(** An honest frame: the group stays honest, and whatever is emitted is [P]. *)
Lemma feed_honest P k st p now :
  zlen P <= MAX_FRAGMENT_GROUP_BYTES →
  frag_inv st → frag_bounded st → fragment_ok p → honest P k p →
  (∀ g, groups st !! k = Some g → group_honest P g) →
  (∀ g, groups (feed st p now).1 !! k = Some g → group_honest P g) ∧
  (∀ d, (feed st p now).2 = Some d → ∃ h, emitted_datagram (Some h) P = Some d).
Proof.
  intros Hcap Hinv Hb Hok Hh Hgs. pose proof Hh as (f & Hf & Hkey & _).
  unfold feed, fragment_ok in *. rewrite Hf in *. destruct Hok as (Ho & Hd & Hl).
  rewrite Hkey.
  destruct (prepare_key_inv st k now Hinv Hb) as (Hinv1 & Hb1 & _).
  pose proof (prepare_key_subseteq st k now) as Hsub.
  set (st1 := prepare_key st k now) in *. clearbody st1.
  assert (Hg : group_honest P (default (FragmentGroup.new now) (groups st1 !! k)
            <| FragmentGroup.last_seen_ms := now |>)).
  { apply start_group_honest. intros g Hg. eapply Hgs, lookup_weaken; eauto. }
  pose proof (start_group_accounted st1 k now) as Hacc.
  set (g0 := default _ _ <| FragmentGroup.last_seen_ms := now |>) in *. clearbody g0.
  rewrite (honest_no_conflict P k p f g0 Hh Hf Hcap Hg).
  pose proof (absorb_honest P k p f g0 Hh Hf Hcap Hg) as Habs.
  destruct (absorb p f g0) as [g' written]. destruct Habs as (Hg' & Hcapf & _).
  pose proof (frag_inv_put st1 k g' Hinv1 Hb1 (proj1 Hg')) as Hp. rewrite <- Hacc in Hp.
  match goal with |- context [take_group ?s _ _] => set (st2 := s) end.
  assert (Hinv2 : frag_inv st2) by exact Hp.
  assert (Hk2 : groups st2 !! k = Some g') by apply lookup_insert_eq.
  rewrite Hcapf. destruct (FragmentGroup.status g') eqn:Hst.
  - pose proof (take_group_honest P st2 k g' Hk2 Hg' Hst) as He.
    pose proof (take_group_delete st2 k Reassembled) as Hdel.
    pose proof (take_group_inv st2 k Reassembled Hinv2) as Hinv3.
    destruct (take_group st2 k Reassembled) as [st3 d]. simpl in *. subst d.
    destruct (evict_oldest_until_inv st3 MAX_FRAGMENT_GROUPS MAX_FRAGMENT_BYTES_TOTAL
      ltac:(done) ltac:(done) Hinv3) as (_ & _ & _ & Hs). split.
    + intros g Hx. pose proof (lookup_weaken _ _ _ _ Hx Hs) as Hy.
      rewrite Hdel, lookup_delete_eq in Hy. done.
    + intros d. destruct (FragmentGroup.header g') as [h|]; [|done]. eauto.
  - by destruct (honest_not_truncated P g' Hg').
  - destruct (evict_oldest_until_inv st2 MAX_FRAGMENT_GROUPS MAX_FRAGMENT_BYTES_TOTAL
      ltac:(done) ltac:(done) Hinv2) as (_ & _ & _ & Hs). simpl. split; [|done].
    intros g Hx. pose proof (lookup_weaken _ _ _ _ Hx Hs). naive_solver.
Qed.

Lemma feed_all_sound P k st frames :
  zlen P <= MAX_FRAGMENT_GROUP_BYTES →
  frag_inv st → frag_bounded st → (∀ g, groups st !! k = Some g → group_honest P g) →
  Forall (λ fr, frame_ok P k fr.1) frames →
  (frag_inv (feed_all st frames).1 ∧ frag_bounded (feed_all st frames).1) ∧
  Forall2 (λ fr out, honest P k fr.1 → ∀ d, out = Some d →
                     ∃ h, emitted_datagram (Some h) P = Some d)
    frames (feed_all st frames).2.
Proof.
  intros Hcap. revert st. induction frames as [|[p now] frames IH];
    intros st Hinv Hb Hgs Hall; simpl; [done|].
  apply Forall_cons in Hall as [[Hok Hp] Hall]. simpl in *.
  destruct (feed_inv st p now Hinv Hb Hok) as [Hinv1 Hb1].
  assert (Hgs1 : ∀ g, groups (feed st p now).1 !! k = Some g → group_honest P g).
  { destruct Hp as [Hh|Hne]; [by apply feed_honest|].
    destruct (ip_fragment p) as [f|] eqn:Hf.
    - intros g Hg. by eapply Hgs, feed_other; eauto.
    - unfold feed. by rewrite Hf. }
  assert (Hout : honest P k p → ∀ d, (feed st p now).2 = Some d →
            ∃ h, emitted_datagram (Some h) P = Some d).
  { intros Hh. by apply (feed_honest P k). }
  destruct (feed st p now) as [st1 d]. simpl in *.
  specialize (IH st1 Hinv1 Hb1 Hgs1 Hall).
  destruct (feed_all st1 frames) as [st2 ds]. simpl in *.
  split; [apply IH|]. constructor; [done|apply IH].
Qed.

...

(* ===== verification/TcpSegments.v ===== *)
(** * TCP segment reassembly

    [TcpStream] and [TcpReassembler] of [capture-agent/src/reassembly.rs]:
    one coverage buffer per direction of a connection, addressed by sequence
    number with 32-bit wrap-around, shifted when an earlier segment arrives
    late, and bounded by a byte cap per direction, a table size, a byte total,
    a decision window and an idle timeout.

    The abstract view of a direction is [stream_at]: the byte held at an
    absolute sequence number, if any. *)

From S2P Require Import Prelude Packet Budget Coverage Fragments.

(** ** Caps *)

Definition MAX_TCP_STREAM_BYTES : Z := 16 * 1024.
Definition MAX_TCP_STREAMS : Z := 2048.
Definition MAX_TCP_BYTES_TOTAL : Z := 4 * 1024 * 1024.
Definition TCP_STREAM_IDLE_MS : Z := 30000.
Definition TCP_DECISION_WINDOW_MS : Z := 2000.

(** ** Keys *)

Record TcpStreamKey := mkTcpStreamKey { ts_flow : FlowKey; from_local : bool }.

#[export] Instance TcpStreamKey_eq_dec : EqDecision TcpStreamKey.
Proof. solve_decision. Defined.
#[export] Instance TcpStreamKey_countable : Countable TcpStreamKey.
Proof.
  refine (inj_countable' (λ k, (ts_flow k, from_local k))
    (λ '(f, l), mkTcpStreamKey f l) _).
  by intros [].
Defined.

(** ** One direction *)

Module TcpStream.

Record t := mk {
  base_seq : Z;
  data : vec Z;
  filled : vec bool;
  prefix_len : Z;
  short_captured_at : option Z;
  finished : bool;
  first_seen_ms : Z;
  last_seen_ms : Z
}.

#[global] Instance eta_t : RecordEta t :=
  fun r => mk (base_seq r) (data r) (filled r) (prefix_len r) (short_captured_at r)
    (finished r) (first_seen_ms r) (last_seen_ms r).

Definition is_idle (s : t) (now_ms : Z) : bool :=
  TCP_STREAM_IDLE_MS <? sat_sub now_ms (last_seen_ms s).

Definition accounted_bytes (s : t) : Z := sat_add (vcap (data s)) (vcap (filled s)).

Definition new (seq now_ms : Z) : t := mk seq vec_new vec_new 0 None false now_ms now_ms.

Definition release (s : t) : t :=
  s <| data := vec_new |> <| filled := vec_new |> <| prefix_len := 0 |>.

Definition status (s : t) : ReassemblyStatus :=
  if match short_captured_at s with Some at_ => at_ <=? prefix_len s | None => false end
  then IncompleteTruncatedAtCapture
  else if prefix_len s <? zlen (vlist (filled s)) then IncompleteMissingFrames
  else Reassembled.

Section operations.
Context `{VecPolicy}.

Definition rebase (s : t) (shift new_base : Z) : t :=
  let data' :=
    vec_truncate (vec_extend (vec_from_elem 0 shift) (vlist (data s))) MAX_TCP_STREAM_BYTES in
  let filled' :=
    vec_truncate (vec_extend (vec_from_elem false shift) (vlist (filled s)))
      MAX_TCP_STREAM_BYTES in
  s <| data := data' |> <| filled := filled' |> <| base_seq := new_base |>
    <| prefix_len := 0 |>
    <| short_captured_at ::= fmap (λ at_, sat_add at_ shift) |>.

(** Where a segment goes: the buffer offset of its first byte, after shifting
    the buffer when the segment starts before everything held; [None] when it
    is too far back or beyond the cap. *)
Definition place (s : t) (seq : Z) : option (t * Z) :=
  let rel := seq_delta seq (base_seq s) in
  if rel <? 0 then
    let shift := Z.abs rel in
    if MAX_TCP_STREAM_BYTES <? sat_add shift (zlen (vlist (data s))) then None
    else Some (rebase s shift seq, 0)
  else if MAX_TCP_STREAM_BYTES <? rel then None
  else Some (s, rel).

---

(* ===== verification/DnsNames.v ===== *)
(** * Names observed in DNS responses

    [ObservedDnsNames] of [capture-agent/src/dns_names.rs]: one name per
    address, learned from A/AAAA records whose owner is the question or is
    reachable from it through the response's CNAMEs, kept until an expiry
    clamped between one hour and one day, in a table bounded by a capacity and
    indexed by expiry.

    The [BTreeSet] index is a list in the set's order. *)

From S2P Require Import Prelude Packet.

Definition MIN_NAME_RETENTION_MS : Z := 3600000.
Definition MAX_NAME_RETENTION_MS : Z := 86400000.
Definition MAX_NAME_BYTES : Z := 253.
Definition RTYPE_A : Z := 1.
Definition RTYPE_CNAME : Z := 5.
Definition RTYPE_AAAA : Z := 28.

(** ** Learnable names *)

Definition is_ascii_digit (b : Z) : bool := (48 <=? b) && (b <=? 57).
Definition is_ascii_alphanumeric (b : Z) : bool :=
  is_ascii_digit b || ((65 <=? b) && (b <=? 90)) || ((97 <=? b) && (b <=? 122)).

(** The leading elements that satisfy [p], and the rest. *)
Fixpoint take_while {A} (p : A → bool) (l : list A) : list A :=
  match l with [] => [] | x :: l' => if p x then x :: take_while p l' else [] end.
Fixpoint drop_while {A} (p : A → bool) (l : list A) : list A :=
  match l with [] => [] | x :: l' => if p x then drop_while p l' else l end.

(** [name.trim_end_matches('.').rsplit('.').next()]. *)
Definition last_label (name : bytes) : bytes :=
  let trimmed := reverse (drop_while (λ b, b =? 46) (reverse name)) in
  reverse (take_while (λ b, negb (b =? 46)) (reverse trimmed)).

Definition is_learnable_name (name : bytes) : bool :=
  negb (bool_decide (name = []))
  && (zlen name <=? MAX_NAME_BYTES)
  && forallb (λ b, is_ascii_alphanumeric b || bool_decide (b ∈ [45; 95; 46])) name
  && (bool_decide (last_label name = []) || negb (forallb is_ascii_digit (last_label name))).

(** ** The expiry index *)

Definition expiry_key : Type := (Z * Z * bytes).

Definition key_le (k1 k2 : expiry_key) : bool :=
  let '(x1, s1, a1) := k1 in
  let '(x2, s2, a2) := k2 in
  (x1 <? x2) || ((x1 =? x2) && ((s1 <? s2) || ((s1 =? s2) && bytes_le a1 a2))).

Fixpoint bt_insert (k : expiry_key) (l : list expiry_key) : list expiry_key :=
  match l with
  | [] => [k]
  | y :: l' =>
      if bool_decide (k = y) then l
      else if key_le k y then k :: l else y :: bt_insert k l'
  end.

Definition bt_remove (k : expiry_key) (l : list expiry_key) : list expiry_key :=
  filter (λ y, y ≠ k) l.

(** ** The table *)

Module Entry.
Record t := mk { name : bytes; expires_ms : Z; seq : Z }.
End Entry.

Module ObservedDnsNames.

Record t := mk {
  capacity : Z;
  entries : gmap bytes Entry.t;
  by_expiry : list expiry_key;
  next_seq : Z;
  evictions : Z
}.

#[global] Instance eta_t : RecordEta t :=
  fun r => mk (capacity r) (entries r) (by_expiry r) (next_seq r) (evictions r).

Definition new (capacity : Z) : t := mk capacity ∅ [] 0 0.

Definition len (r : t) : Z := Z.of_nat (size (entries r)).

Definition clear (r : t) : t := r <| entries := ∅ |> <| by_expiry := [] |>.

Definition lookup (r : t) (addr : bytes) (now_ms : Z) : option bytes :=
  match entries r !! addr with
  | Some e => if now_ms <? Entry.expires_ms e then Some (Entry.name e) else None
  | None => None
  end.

• Directions: Return from the data every line that holds "Lemma".

• Solution to this exercise:
Lemma feed_honest P k st p now :
Lemma feed_all_sound P k st frames :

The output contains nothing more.